§ **About this exercise**: Gather all lines in the records below that include the word "NBUF".
++++++++++++++++++++
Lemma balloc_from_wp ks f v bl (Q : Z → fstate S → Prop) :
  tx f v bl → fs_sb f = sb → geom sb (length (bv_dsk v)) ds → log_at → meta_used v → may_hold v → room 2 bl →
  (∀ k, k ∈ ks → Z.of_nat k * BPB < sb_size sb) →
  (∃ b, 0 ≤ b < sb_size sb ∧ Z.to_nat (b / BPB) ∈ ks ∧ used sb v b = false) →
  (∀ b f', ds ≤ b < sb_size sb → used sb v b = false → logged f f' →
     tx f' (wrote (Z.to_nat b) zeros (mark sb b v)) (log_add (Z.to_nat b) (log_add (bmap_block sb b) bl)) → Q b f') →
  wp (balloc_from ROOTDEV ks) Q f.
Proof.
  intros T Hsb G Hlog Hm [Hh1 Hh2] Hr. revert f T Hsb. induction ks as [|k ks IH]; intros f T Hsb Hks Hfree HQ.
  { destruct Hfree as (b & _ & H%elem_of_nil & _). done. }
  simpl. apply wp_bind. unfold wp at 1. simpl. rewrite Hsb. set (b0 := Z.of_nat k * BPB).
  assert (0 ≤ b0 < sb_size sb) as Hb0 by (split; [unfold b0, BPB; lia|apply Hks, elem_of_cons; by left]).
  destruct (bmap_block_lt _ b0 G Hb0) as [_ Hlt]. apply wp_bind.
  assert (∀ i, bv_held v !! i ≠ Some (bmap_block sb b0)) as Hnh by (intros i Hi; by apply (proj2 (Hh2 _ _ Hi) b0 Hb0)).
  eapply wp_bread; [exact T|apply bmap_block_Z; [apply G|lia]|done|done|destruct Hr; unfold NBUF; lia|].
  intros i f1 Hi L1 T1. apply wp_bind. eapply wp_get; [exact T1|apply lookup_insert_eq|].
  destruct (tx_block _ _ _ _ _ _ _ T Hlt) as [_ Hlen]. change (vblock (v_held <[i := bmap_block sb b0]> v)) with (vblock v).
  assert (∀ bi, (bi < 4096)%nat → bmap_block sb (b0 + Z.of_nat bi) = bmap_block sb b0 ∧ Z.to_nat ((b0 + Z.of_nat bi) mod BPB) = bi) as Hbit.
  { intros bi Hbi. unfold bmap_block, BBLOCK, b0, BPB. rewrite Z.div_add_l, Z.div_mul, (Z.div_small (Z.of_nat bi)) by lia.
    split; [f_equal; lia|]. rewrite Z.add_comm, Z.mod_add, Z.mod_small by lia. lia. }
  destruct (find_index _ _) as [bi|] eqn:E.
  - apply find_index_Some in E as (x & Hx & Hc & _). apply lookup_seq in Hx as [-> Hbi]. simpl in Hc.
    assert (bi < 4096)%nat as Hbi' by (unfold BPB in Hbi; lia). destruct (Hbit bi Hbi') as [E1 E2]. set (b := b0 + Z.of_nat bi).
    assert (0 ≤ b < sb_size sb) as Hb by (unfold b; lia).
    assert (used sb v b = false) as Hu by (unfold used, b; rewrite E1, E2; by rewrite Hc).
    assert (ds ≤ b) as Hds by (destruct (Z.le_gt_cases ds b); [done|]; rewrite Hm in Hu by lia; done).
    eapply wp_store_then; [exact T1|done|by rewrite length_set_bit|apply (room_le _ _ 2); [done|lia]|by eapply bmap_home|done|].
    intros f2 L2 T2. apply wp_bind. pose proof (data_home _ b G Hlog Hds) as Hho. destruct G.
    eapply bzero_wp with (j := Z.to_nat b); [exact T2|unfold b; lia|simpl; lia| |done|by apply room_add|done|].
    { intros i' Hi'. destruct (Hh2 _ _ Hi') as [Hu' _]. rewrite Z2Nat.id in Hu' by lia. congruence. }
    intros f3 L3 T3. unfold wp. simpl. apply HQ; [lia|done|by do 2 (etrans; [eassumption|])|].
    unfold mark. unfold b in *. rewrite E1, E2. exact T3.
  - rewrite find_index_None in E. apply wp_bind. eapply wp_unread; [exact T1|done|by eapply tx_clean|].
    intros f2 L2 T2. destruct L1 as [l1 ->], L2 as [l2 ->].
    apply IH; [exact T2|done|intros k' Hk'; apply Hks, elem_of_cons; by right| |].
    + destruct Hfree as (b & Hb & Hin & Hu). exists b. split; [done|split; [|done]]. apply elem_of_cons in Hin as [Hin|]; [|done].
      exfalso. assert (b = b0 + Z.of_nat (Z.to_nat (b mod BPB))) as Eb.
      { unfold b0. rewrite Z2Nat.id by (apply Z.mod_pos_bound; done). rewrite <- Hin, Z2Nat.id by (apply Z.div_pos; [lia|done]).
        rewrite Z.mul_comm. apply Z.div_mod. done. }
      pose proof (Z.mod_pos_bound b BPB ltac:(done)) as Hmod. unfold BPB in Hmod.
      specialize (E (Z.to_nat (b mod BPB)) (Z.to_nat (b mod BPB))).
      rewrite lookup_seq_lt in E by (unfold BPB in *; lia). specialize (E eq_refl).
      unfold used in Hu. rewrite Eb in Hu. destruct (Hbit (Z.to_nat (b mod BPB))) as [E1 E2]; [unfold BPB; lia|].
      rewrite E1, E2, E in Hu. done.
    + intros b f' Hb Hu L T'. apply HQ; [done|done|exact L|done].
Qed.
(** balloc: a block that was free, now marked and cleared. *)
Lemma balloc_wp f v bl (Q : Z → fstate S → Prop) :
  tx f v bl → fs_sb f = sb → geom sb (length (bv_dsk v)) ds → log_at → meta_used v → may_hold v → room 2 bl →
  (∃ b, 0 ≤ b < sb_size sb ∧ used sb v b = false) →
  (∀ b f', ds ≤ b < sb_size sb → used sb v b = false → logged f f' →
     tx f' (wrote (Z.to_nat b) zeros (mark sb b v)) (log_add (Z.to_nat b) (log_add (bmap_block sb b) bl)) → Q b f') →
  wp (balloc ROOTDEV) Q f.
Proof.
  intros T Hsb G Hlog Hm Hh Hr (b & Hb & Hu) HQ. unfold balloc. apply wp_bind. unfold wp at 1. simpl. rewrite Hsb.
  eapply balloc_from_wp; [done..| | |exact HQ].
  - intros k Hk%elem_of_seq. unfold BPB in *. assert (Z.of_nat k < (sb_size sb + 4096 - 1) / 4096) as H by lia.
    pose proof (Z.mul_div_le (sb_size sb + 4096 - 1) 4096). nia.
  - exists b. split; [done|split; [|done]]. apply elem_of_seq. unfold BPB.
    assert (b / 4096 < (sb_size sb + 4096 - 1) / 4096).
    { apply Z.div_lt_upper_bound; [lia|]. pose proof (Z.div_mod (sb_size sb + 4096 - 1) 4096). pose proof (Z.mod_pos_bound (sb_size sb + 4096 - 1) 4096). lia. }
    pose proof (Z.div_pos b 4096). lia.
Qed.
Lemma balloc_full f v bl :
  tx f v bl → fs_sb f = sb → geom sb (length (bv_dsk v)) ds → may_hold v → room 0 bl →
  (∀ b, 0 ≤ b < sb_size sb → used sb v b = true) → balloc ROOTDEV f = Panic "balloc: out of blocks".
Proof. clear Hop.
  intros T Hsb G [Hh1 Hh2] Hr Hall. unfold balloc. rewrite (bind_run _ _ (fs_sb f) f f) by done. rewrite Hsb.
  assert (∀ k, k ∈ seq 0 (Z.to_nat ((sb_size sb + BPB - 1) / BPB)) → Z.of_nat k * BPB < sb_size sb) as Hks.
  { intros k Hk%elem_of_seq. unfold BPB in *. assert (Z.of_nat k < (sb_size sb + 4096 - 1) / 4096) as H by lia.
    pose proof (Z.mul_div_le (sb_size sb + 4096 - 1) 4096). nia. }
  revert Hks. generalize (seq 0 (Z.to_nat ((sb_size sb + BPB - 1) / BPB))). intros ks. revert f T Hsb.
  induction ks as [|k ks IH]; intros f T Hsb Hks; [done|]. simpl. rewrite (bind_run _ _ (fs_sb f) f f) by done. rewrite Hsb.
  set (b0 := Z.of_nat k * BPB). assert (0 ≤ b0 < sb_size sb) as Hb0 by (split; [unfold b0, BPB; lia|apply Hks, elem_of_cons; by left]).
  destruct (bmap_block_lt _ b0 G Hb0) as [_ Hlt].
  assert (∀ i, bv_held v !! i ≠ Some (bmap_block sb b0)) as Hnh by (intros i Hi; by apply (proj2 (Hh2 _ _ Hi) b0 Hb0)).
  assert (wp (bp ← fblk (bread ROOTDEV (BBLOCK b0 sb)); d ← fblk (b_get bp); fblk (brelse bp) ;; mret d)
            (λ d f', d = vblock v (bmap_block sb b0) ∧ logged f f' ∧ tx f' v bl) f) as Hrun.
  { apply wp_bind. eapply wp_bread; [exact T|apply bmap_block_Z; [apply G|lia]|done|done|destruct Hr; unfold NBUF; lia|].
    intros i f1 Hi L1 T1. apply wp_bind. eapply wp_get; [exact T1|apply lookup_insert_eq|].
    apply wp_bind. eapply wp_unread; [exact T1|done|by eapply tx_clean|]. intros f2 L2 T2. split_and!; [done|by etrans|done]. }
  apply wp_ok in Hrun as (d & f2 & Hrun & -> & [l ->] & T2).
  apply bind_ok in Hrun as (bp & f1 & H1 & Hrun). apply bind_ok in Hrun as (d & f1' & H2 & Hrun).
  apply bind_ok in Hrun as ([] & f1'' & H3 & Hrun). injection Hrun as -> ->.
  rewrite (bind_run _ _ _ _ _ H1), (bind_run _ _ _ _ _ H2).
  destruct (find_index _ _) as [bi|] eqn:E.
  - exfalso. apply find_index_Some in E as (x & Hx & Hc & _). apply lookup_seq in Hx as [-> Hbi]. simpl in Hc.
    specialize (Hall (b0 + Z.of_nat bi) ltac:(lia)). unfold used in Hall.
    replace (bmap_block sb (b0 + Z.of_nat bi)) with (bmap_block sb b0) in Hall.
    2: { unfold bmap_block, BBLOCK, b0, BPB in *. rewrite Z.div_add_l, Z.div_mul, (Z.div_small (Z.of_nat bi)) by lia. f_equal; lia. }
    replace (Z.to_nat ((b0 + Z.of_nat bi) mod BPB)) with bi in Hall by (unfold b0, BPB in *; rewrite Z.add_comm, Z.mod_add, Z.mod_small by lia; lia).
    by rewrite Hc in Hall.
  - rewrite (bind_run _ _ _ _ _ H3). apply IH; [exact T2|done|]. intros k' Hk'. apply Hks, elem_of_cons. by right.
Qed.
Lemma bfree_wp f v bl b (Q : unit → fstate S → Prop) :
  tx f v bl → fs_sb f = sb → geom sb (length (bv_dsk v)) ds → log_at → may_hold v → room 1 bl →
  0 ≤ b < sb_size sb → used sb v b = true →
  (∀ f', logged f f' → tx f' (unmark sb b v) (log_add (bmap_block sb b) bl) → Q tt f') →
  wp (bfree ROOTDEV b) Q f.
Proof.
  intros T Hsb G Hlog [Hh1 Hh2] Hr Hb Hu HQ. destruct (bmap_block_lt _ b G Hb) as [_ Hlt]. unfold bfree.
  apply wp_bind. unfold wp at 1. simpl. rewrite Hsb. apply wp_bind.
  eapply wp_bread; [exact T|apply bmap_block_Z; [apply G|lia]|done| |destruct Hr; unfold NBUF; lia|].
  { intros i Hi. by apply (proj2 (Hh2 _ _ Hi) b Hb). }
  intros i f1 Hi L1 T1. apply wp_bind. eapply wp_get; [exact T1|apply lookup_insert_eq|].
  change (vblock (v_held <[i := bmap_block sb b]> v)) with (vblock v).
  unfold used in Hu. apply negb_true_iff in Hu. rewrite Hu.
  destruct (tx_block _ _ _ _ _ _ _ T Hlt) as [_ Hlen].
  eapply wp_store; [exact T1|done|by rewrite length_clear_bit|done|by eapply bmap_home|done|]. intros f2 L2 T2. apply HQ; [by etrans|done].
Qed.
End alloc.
++++++++++++++++++++
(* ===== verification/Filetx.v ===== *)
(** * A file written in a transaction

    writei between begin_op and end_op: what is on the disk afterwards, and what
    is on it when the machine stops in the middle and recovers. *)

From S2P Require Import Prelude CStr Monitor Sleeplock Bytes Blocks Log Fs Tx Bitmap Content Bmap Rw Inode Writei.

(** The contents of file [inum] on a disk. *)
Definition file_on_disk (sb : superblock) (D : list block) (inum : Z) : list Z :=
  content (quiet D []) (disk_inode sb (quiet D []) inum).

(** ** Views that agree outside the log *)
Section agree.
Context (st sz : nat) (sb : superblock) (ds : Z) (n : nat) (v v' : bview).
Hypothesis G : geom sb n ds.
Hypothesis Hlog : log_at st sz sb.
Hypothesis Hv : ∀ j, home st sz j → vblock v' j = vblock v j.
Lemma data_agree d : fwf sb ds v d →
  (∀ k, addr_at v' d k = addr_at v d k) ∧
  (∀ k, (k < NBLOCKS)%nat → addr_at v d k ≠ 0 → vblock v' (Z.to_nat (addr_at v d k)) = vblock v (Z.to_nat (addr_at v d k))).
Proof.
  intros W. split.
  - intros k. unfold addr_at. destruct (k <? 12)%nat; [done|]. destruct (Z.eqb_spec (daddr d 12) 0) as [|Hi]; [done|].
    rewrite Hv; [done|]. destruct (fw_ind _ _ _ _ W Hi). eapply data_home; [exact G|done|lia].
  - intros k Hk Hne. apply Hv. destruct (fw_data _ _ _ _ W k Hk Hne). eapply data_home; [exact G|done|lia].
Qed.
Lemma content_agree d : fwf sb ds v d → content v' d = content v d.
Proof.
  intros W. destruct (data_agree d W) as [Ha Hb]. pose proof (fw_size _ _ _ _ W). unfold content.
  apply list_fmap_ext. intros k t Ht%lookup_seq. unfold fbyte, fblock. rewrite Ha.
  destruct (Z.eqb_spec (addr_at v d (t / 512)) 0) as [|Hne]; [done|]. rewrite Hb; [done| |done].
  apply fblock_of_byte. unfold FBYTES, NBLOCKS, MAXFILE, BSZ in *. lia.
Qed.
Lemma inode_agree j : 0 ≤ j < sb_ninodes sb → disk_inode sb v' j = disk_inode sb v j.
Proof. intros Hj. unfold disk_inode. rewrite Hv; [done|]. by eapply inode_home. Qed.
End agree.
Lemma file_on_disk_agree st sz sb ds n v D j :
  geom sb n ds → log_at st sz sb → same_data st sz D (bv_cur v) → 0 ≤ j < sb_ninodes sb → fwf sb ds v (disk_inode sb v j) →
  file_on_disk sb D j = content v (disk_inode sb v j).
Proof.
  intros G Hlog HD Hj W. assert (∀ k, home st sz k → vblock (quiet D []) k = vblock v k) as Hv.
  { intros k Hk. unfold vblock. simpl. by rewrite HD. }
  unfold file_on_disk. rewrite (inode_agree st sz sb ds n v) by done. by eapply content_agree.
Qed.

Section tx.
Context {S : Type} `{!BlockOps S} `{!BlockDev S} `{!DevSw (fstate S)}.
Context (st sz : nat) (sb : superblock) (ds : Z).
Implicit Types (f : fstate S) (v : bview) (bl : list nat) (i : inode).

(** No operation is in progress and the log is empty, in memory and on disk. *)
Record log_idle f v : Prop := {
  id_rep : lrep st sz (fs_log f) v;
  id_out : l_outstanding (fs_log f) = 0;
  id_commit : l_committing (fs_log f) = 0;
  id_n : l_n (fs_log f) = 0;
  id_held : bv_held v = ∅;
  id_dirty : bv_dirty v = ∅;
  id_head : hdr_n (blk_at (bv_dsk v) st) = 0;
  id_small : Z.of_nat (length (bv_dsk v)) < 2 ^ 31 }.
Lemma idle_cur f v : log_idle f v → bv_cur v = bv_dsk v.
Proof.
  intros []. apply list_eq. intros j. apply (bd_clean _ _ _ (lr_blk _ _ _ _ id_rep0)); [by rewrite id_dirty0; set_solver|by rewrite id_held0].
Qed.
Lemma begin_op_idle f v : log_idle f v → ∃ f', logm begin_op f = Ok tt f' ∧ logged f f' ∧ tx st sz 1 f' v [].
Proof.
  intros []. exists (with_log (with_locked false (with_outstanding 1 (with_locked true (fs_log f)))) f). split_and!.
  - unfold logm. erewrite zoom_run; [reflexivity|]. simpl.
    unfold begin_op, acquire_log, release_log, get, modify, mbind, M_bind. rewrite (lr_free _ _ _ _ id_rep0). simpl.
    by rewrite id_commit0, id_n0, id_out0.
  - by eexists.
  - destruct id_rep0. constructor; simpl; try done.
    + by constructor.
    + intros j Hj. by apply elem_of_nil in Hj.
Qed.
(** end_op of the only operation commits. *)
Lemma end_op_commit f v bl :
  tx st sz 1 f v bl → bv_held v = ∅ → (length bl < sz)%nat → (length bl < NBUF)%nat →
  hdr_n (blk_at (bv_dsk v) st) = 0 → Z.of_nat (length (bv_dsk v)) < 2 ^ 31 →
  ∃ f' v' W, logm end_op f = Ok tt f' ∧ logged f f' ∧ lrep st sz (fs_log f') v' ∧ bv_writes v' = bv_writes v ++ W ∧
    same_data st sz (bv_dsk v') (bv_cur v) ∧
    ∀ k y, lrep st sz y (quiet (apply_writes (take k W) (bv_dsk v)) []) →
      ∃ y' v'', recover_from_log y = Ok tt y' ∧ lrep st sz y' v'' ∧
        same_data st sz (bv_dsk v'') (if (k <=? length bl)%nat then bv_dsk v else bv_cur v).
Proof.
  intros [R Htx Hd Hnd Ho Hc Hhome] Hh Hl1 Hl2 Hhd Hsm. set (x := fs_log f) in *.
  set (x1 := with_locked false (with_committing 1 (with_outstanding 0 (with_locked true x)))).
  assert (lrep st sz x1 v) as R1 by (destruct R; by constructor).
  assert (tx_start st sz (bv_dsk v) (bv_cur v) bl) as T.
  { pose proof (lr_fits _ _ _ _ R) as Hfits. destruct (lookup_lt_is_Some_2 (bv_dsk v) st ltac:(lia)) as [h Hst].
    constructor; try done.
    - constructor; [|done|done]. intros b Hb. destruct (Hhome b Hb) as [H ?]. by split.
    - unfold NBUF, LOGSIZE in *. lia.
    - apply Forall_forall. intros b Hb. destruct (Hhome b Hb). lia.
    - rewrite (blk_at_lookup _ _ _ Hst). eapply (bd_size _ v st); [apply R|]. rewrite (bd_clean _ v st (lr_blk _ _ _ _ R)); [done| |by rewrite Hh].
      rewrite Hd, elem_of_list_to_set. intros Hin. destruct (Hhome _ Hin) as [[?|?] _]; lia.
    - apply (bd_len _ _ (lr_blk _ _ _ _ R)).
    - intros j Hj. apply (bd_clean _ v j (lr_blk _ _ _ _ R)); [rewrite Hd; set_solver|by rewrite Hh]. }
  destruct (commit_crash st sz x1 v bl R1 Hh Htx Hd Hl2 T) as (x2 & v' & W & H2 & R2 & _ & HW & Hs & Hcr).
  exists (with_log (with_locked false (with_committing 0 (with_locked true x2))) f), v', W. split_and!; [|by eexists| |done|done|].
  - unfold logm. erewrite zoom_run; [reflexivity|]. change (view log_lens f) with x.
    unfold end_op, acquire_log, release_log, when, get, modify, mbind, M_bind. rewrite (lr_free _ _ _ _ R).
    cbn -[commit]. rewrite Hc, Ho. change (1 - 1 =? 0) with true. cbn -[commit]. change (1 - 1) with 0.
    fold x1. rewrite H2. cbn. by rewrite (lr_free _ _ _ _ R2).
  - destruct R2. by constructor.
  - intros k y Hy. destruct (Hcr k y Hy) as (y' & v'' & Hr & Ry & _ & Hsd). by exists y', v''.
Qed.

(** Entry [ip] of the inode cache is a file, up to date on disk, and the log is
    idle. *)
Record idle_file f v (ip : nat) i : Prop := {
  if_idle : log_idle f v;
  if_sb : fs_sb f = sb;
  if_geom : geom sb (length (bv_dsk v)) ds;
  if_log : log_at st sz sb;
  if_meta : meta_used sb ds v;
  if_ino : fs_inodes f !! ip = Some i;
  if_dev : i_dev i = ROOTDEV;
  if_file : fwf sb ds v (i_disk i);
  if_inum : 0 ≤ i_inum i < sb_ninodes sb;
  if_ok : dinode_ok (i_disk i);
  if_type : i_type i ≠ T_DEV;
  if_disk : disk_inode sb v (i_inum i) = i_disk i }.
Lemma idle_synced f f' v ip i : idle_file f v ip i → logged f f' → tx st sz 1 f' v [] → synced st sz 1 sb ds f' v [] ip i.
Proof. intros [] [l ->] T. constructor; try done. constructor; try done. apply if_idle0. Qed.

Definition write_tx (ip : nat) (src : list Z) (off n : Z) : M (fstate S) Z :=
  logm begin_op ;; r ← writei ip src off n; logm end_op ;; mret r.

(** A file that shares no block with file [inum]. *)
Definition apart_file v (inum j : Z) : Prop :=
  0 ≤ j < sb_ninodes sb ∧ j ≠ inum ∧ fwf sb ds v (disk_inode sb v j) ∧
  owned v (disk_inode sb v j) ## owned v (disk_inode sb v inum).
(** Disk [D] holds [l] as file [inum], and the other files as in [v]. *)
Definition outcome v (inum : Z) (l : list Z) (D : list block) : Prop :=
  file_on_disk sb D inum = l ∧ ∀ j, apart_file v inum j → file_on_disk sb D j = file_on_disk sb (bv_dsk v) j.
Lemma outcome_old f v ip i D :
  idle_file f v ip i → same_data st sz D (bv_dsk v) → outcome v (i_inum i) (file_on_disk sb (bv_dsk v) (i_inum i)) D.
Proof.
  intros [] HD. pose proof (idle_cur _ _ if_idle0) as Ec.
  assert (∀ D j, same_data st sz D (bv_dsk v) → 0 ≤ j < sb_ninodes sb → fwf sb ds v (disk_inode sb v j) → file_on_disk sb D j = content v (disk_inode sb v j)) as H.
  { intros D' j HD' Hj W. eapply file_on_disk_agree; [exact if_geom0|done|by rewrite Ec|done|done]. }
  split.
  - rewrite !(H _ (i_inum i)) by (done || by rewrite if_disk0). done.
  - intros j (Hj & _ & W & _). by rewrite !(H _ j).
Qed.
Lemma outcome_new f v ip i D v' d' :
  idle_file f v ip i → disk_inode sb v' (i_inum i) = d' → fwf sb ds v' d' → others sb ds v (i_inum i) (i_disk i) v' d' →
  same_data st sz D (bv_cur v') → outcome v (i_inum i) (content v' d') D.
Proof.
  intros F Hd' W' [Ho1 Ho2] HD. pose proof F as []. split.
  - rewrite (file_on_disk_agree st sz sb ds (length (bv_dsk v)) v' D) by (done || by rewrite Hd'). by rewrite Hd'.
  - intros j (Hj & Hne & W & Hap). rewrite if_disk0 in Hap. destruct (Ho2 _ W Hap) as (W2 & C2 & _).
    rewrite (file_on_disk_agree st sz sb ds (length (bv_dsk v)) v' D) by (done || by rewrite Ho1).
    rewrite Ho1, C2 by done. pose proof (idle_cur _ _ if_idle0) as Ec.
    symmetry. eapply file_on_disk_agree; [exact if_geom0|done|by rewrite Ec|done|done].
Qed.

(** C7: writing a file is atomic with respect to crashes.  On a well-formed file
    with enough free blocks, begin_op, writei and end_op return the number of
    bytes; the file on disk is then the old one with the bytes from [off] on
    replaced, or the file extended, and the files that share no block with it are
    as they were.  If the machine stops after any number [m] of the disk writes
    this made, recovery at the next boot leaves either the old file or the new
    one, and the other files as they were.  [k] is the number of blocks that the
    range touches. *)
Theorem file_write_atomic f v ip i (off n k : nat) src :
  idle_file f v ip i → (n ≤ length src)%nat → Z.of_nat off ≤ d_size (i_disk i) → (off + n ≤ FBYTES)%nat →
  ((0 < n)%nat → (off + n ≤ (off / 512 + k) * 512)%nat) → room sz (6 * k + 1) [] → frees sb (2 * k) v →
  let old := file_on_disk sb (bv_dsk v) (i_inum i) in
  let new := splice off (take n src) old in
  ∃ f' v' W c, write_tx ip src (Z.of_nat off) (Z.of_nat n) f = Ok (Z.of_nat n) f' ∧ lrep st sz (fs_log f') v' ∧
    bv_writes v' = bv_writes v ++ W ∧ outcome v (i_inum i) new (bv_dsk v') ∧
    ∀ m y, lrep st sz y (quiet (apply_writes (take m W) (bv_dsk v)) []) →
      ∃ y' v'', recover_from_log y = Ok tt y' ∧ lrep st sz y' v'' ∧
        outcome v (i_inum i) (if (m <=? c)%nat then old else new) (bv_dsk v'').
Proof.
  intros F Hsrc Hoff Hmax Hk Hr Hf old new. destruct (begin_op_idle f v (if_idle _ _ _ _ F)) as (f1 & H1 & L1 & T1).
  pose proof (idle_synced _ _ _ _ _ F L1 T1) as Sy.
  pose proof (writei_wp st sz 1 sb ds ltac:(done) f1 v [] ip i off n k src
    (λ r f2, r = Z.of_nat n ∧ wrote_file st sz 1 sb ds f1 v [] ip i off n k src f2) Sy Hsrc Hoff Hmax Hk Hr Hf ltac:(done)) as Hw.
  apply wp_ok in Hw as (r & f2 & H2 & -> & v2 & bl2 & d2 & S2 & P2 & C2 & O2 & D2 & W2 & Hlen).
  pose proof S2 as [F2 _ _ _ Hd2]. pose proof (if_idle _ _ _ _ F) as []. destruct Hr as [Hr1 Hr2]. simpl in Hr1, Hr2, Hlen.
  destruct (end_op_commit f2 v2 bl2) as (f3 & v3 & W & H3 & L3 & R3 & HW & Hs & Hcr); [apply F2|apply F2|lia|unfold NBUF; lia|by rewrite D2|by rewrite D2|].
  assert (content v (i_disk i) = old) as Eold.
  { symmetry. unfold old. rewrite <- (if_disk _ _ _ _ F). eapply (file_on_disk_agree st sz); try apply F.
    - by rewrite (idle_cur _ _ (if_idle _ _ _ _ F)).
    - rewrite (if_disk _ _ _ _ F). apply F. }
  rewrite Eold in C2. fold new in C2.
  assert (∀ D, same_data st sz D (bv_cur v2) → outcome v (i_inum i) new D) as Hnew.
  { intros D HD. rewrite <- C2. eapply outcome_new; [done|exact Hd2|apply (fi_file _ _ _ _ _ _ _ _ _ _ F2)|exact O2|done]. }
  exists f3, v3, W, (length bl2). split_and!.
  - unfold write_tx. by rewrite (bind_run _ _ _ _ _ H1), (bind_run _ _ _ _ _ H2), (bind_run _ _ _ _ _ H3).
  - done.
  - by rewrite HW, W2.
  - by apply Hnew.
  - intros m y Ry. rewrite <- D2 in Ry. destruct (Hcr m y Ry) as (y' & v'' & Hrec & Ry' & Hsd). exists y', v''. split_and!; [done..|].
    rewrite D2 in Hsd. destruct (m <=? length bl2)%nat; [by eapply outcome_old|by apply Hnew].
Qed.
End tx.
++++++++++++++++++++
§ **Output below**:
  eapply wp_bread; [exact T|apply bmap_block_Z; [apply G|lia]|done|done|destruct Hr; unfold NBUF; lia|].
  { apply wp_bind. eapply wp_bread; [exact T|apply bmap_block_Z; [apply G|lia]|done|done|destruct Hr; unfold NBUF; lia|].
  eapply wp_bread; [exact T|apply bmap_block_Z; [apply G|lia]|done| |destruct Hr; unfold NBUF; lia|].
  tx st sz 1 f v bl → bv_held v = ∅ → (length bl < sz)%nat → (length bl < NBUF)%nat →
    - unfold NBUF, LOGSIZE in *. lia.
  destruct (end_op_commit f2 v2 bl2) as (f3 & v3 & W & H3 & L3 & R3 & HW & Hs & Hcr); [apply F2|apply F2|lia|unfold NBUF; lia|by rewrite D2|by rewrite D2|].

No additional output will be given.